The darker the future may seem, the greater shall be my redemption.

As each day drew to a close I was dreading what should happen on the next.

One day one of my friends came to tell me that the commandant wanted to have my daughter and myself out of the place, but that he could not find any pretext for sending us away. I used sometimes to go to my farm to see how things were getting on there, but so many “khakis” were about that I never knew how to come away quickly enough.

The village had been occupied for about two months when one day I saw to my dismay that the enemy were burning things wholesale. That same evening they withdrew from the village.

A few days after they had left, our people came back with big commandoes.

A week after the “khakis” had gone out of Lichtenburg General De la Rey came back to the village, but after spending only a day or two with us, he started again for the Rustenburg district.

Then General Douglas returned and occupied the village once more. He came to our farm and took away all our sheep.

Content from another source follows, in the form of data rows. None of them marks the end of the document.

(* ===== verification/EventHub.v ===== *)
(** * The event hub (internal/event/hub.go)

    The hub keeps the latest events and hands every event to the subscribers.
    A subscriber's channel holds 128 events; when it is full, an event is
    dropped rather than awaited.  Sending to a closed channel would panic. *)

From stdpp Require Import strings.
From S2P Require Import Prelude.

Record HubEvent := mkHubEvent {
  he_Resource : string;
  he_Type : string;
  he_Data : bytes;
  he_Time : Z
}.

#[export] Instance HubEvent_eq_dec : EqDecision HubEvent.
Proof. solve_decision. Defined.

Record eventChannel := mkEventChannel {
  ec_queue : list HubEvent;
  ec_closed : bool
}.

Record EventHub := mkEventHub {
  eh_capacity : Z;
  eh_log : list HubEvent;
  eh_subscribers : gset Z;
  eh_channels : gmap Z eventChannel
}.

Definition defaultLogCapacity : Z := 100.
Definition subscriberBuffer : Z := 128.

Definition NewWithCapacity (capacity : Z) : EventHub := mkEventHub (if capacity <=? 0 then defaultLogCapacity else capacity) [] ∅ ∅.

Definition appendLog (capacity : Z) (log : list HubEvent) (event : HubEvent) : list HubEvent :=
  let log := log ++ [event] in
  let overflow := len log - capacity in
  if 0 <? overflow then drop (Z.to_nat overflow) log else log.

(** [select { case ch <- event: default: }] *)
Definition trySend (channels : gmap Z eventChannel) (ch : Z) (event : HubEvent) : go (gmap Z eventChannel) :=
  match channels !! ch with
  | None => Ret channels
  | Some c =>
      if ec_closed c then Panic
      else if len (ec_queue c) <? subscriberBuffer then Ret (<[ch := mkEventChannel (ec_queue c ++ [event]) false]> channels)
      else Ret channels
  end.

Fixpoint sendAll (channels : gmap Z eventChannel) (l : list Z) (event : HubEvent) : go (gmap Z eventChannel) :=
  match l with
  | [] => Ret channels
  | ch :: l => channels ← trySend channels ch event; sendAll channels l event
  end.

Section Publishing.
(** [for ch := range h.subscribers] *)
Context (range : gset Z -> list Z).

Definition PublishEventRaw (h : EventHub) (resource typ : string) (raw : bytes) (now : Z) : go EventHub :=
  let event := mkHubEvent resource typ raw now in
  let log := appendLog (eh_capacity h) (eh_log h) event in
  channels ← sendAll (eh_channels h) (range (eh_subscribers h)) event;
  Ret (mkEventHub (eh_capacity h) log (eh_subscribers h) channels).

(** [raw] is what [json.Marshal] gave; without it nothing happens. *)
Definition PublishEvent (h : EventHub) (resource typ : string) (raw : option bytes) (now : Z) : go EventHub :=
  match raw with None => Ret h | Some raw => PublishEventRaw h resource typ raw now end.
End Publishing.

Definition cloneEvent (event : HubEvent) : HubEvent := mkHubEvent (he_Resource event) (he_Type event) (he_Data event) (he_Time event).

(** [Log] and [SubscriberCount] *)
Definition eventLog (h : EventHub) : list HubEvent := map cloneEvent (eh_log h).
Definition SubscriberCount (h : EventHub) : Z := Z.of_nat (size (eh_subscribers h)).

(** [ch] is the new channel. *)
Definition SubscribeEvents (h : EventHub) (ch : Z) : EventHub :=
  mkEventHub (eh_capacity h) (eh_log h) ({[ch]} ∪ eh_subscribers h) (<[ch := mkEventChannel [] false]> (eh_channels h)).

(** [unsubscribe], which runs at most once: [close] of a closed channel would
    panic. *)
Definition unsubscribeEvents (h : EventHub) (ch : Z) : go EventHub :=
  match eh_channels h !! ch with
  | None => Ret h
  | Some c =>
      if ec_closed c then Panic
      else Ret (mkEventHub (eh_capacity h) (eh_log h) (eh_subscribers h ∖ {[ch]}) (<[ch := mkEventChannel (ec_queue c) true]> (eh_channels h)))
  end.

(** ** The hub and its subscribers *)

(** Ghost state: everything published, and for every channel what was published
    while it was subscribed and what was received from it. *)
Record hubWorld := mkHubWorld {
  hw_hub : EventHub;
  hw_published : list HubEvent;
  hw_since : gmap Z (list HubEvent);
  hw_received : gmap Z (list HubEvent)
}.

Section Interleaving.
Context (range : gset Z -> list Z).
Hypothesis range_perm : forall s, range s ≡ₚ elements s.

Definition sinceAll (subscribers : gset Z) (event : HubEvent) (since : gmap Z (list HubEvent)) : gmap Z (list HubEvent) :=
  map_imap (fun ch l => Some (if bool_decide (ch ∈ subscribers) then l ++ [event] else l)) since.

Inductive eventStep : hubWorld -> hubWorld -> Prop :=
  | v_publish h p s r resource typ raw now h' : PublishEventRaw range h resource typ raw now = Ret h' ->
      eventStep (mkHubWorld h p s r) (mkHubWorld h' (p ++ [mkHubEvent resource typ raw now]) (sinceAll (eh_subscribers h) (mkHubEvent resource typ raw now) s) r)
  | v_subscribe h p s r ch : eh_channels h !! ch = None ->
      eventStep (mkHubWorld h p s r) (mkHubWorld (SubscribeEvents h ch) p (<[ch := []]> s) (<[ch := []]> r))
  | v_unsubscribe h p s r ch h' : ch ∈ eh_subscribers h -> unsubscribeEvents h ch = Ret h' -> eventStep (mkHubWorld h p s r) (mkHubWorld h' p s r)
  | v_receive h p s r ch c e q l : eh_channels h !! ch = Some c -> ec_queue c = e :: q -> r !! ch = Some l ->
      eventStep (mkHubWorld h p s r) (mkHubWorld (mkEventHub (eh_capacity h) (eh_log h) (eh_subscribers h) (<[ch := mkEventChannel q (ec_closed c)]> (eh_channels h))) p s (<[ch := l ++ [e]]> r)).

Definition freshHub (capacity : Z) : hubWorld := mkHubWorld (NewWithCapacity capacity) [] ∅ ∅.

Record eventHub_ok (w : hubWorld) : Prop := {
  hk_capacity : 0 < eh_capacity (hw_hub w);
  hk_log : eh_log (hw_hub w) = drop (length (hw_published w) - Z.to_nat (eh_capacity (hw_hub w))) (hw_published w);
  hk_channels : forall ch, match eh_channels (hw_hub w) !! ch, hw_since w !! ch, hw_received w !! ch with
    | Some c, Some s, Some r => (ch ∈ eh_subscribers (hw_hub w) <-> ec_closed c = false) /\ len (ec_queue c) <= subscriberBuffer /\ sublist (r ++ ec_queue c) s
    | None, None, None => ch ∉ eh_subscribers (hw_hub w)
    | _, _, _ => False
    end
}.

Lemma eventLog_log h : eventLog h = eh_log h.
Proof. unfold eventLog. rewrite <- (map_id (eh_log h)) at 2. apply map_ext. by intros []. Qed.

Lemma appendLog_recent capacity published log event : 0 < capacity -> log = drop (length published - Z.to_nat capacity) published ->
  appendLog capacity log event = drop (length (published ++ [event]) - Z.to_nat capacity) (published ++ [event]).
Proof.
  intros Hc ->. unfold appendLog. cbv zeta. rewrite !length_app, length_drop. cbn [length].
  destruct (Z.ltb_spec 0 (Z.of_nat (length published - (length published - Z.to_nat capacity) + 1) - capacity)).
  - assert (Z.to_nat capacity <= length published)%nat by lia. rewrite <- drop_app_le by lia. rewrite drop_drop. f_equal. lia.
  - rewrite <- drop_app_le by lia. f_equal. lia.
Qed.

Lemma elem_of_tail (ch x : Z) l : ch <> x -> bool_decide (ch ∈ l) = bool_decide (ch ∈ x :: l).
Proof. intros H. apply bool_decide_ext. rewrite elem_of_cons. tauto. Qed.

(** What a publication does to the channels. *)
Lemma sendAll_spec l event : forall channels, NoDup l -> (forall ch c, ch ∈ l -> channels !! ch = Some c -> ec_closed c = false) ->
  exists channels', sendAll channels l event = Ret channels' /\ forall ch, channels' !! ch =
    match channels !! ch with
    | Some c => Some (if bool_decide (ch ∈ l) && (len (ec_queue c) <? subscriberBuffer) then mkEventChannel (ec_queue c ++ [event]) false else c)
    | None => None
    end.
Proof.
  induction l as [|x l IH]; intros channels Hnd Hopen; cbn [sendAll].
  - exists channels. split; [done|]. intros ch. rewrite bool_decide_eq_false_2 by apply not_elem_of_nil. by destruct (channels !! ch).
  - apply NoDup_cons in Hnd as [Hx Hnd]. unfold trySend. destruct (channels !! x) as [c|] eqn:Ec.
    + rewrite (Hopen x c) by (done || left). destruct (len (ec_queue c) <? subscriberBuffer) eqn:Eq; cbn [mbind go_bind].
      * destruct (IH (<[x := mkEventChannel (ec_queue c ++ [event]) false]> channels) Hnd) as (ch' & E & H).
        { intros ch c' Hl. rewrite lookup_insert_ne by (by intros ->). apply Hopen. by right. }
        exists ch'. split; [done|]. intros ch. rewrite H. destruct (decide (ch = x)) as [-> |Hne].
        -- rewrite lookup_insert_eq, Ec. rewrite (bool_decide_eq_false_2 _ Hx), (bool_decide_eq_true_2 (x ∈ x :: l)) by left. by rewrite Eq.
        -- rewrite lookup_insert_ne by done. by rewrite (elem_of_tail ch x l Hne).
      * destruct (IH channels Hnd) as (ch' & E & H); [intros ch c' Hl; apply Hopen; by right|]. exists ch'. split; [done|]. intros ch. rewrite H. destruct (channels !! ch) as [c'|] eqn:Ec'; [|done]. f_equal.
        destruct (decide (ch = x)) as [-> |Hne]; [assert (c' = c) as -> by congruence; by rewrite Eq, !andb_false_r|]. by rewrite (elem_of_tail ch x l Hne).
    + cbn [mbind go_bind]. destruct (IH channels Hnd) as (ch' & E & H); [intros ch c' Hl; apply Hopen; by right|]. exists ch'. split; [done|]. intros ch. rewrite H. destruct (channels !! ch) as [c'|] eqn:Ec'; [|done].
      rewrite (elem_of_tail ch x l); [done|congruence].
Qed.

Lemma publish_spec w resource typ raw now : eventHub_ok w -> exists h', PublishEventRaw range (hw_hub w) resource typ raw now = Ret h'
  /\ eventHub_ok (mkHubWorld h' (hw_published w ++ [mkHubEvent resource typ raw now]) (sinceAll (eh_subscribers (hw_hub w)) (mkHubEvent resource typ raw now) (hw_since w)) (hw_received w)).
Proof.
  intros [Hcap Hlog Hch]. unfold PublishEventRaw. cbv zeta. set (event := mkHubEvent resource typ raw now).
  assert (forall ch, ch ∈ range (eh_subscribers (hw_hub w)) <-> ch ∈ eh_subscribers (hw_hub w)) as Hin by (intros ch; rewrite range_perm; apply elem_of_elements).
  destruct (sendAll_spec (range (eh_subscribers (hw_hub w))) event (eh_channels (hw_hub w))) as (channels' & -> & Hc').
  { rewrite range_perm. apply NoDup_elements. }
  { intros ch c Hl Hc. specialize (Hch ch). rewrite Hc in Hch. destruct (hw_since w !! ch), (hw_received w !! ch); try done. apply Hch. by apply Hin. }
  cbn [mbind go_bind]. eexists. split; [done|]. constructor; cbn [hw_hub hw_published hw_since hw_received eh_capacity eh_log eh_subscribers eh_channels]; [done|by apply appendLog_recent|].
  intros ch. specialize (Hch ch). rewrite Hc'. unfold sinceAll. rewrite map_lookup_imap. destruct (eh_channels (hw_hub w) !! ch) as [c|], (hw_since w !! ch) as [s|], (hw_received w !! ch) as [r|]; cbn; try done.
  destruct Hch as (Hsub & Hlen & Hs). rewrite (bool_decide_ext _ _ (Hin ch)). case_bool_decide as Hcs; cbn [andb]; [|done].
  destruct (Z.ltb_spec (len (ec_queue c)) subscriberBuffer); cbn [ec_queue ec_closed].
  - split; [done|]. split; [rewrite length_app; cbn; unfold subscriberBuffer in *; lia|]. rewrite app_assoc. by apply sublist_app.
  - split; [done|]. split; [done|]. by apply sublist_inserts_r.
Qed.

Lemma eventStep_ok w w' : eventStep w w' -> eventHub_ok w -> eventHub_ok w'.
Proof.
  intros Hs Hok. destruct Hs as [h p s r resource typ raw now h' E|h p s r ch Hn|h p s r ch h' Hin E|h p s r ch c e q l Hc Hq Hl].
  - destruct (publish_spec _ resource typ raw now Hok) as (h'' & E' & Hok'). cbn in *. rewrite E in E'. injection E' as <-. exact Hok'.
  - destruct Hok as [H1 H2 H3]. cbn [hw_hub hw_published hw_since hw_received] in *. constructor; cbn [SubscribeEvents hw_hub hw_published hw_since hw_received eh_capacity eh_log eh_subscribers eh_channels]; [done..|].
    intros k. destruct (decide (k = ch)) as [-> |Hne]; [rewrite !lookup_insert_eq; cbn; split; [set_solver|]; split; [by unfold subscriberBuffer|constructor]|].
    rewrite !lookup_insert_ne by done. specialize (H3 k). destruct (eh_channels h !! k), (s !! k), (r !! k); try done; set_solver.
  - destruct Hok as [H1 H2 H3]. cbn [hw_hub hw_published hw_since hw_received] in *. unfold unsubscribeEvents in E. pose proof (H3 ch) as Hch. destruct (eh_channels h !! ch) as [c|] eqn:Ec.
    2: { destruct (s !! ch), (r !! ch); done. } destruct (ec_closed c) eqn:Ecl; [done|]. injection E as <-. constructor; cbn [hw_hub hw_published hw_since hw_received eh_capacity eh_log eh_subscribers eh_channels]; [done..|].
    intros k. destruct (decide (k = ch)) as [-> |Hne].
    + rewrite lookup_insert_eq. destruct (s !! ch), (r !! ch); try done. cbn. destruct Hch as (_ & ? & ?). split; [set_solver|done].
    + rewrite lookup_insert_ne by done. specialize (H3 k). destruct (eh_channels h !! k), (s !! k), (r !! k); try done; set_solver.
  - destruct Hok as [H1 H2 H3]. cbn [hw_hub hw_published hw_since hw_received] in *. constructor; cbn [hw_hub hw_published hw_since hw_received eh_capacity eh_log eh_subscribers eh_channels]; [done..|].
    intros k. destruct (decide (k = ch)) as [-> |Hne]; [|rewrite !lookup_insert_ne by done; apply H3]. specialize (H3 ch). rewrite Hc, Hl in H3. rewrite !lookup_insert_eq. destruct (s !! ch); [|done]. cbn. destruct H3 as (A & B & D). rewrite Hq in B, D.
    split; [done|]. split; [cbn in B; lia|]. by rewrite <- app_assoc.
Qed.

Lemma freshHub_ok capacity : eventHub_ok (freshHub capacity).
Proof.
  constructor; cbn [freshHub NewWithCapacity hw_hub hw_published hw_since hw_received eh_capacity eh_log eh_subscribers eh_channels]; [|by rewrite drop_nil|intros ch; rewrite !lookup_empty; set_solver].
  destruct (Z.leb_spec capacity 0); [by unfold defaultLogCapacity|lia].
Qed.

Lemma hub_reachable_ok capacity w : rtc eventStep (freshHub capacity) w -> eventHub_ok w.
Proof. pose proof (freshHub_ok capacity) as H0. induction 1 as [|w1 w2 w3 Hs _ IH]; [done|]. by apply IH, (eventStep_ok w1). Qed.

(** C21: However publishing, subscribing, unsubscribing and receiving
    interleave, a publication never blocks and never sends to a closed
    channel; the log is the latest [capacity] events; and a subscriber gets
    events published while it was subscribed, in order and each once, with at
    most 128 waiting. *)
Theorem events_reach_subscribers_in_order capacity w : rtc eventStep (freshHub capacity) w ->
  (forall resource typ raw now, returns (PublishEventRaw range (hw_hub w) resource typ raw now) (fun _ => True))
  /\ eventLog (hw_hub w) = drop (length (hw_published w) - Z.to_nat (eh_capacity (hw_hub w))) (hw_published w)
  /\ forall ch c r, eh_channels (hw_hub w) !! ch = Some c -> hw_received w !! ch = Some r ->
       len (ec_queue c) <= subscriberBuffer /\ exists s, hw_since w !! ch = Some s /\ sublist (r ++ ec_queue c) s.
Proof.
  intros Hr%hub_reachable_ok. conjs.
  - intros resource typ raw now. destruct (publish_spec w resource typ raw now Hr) as (h' & E & _). by exists h'.
  - rewrite eventLog_log. exact (hk_log _ Hr).
  - intros ch c r Hc Hrc. pose proof (hk_channels _ Hr ch) as H. rewrite Hc, Hrc in H. destruct (hw_since w !! ch) as [s|]; [|done]. destruct H as (_ & ? & ?). split; [done|]. by exists s.
Qed.
End Interleaving.

(** A subscriber between two publications. *)
Definition demoHub : hubWorld := mkHubWorld
  (mkEventHub 1 [mkHubEvent "job" "update" [2] 2] {[5]} {[5 := mkEventChannel [mkHubEvent "job" "update" [2] 2] false]})
  [mkHubEvent "job" "create" [1] 1; mkHubEvent "job" "update" [2] 2] {[5 := [mkHubEvent "job" "update" [2] 2]]} {[5 := []]}.

Lemma demoHub_run : rtc (eventStep elements) (freshHub 1) demoHub.
Proof.
  eapply rtc_l; [apply (v_publish elements _ _ _ _ "job" "create" [1] 1); vm_compute; reflexivity|].
  eapply rtc_l; [apply (v_subscribe elements _ _ _ _ 5); vm_compute; reflexivity|].
  eapply rtc_l; [apply (v_publish elements _ _ _ _ "job" "update" [2] 2); vm_compute; reflexivity|].
  match goal with |- rtc _ ?a ?b => replace a with b; [constructor|vm_compute; reflexivity] end.
Qed.

Lemma events_reach_subscribers_in_order_witness : eventLog (hw_hub demoHub) = drop (length (hw_published demoHub) - Z.to_nat 1) (hw_published demoHub).
Proof. exact (proj1 (proj2 (events_reach_subscribers_in_order elements (fun s => Permutation_refl _) 1 demoHub demoHub_run))). Defined.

When the English had got all our cattle, they went off, and we could again breathe freely.

I went to the place where the cattle used to be kept, and there I found the shepherd waiting for me.[3] He had been able to recover one or two hundred of our sheep, so that I and my children still had something left to us to live upon.

[3] The shepherds are generally Kaffirs who live on the place. The following statement shows strikingly in its simplicity how their own Kaffirs remained attached to the Boers in spite of all the so-called “barbarous treatment.”

Shortly afterwards General De la Rey returned to Lichtenburg.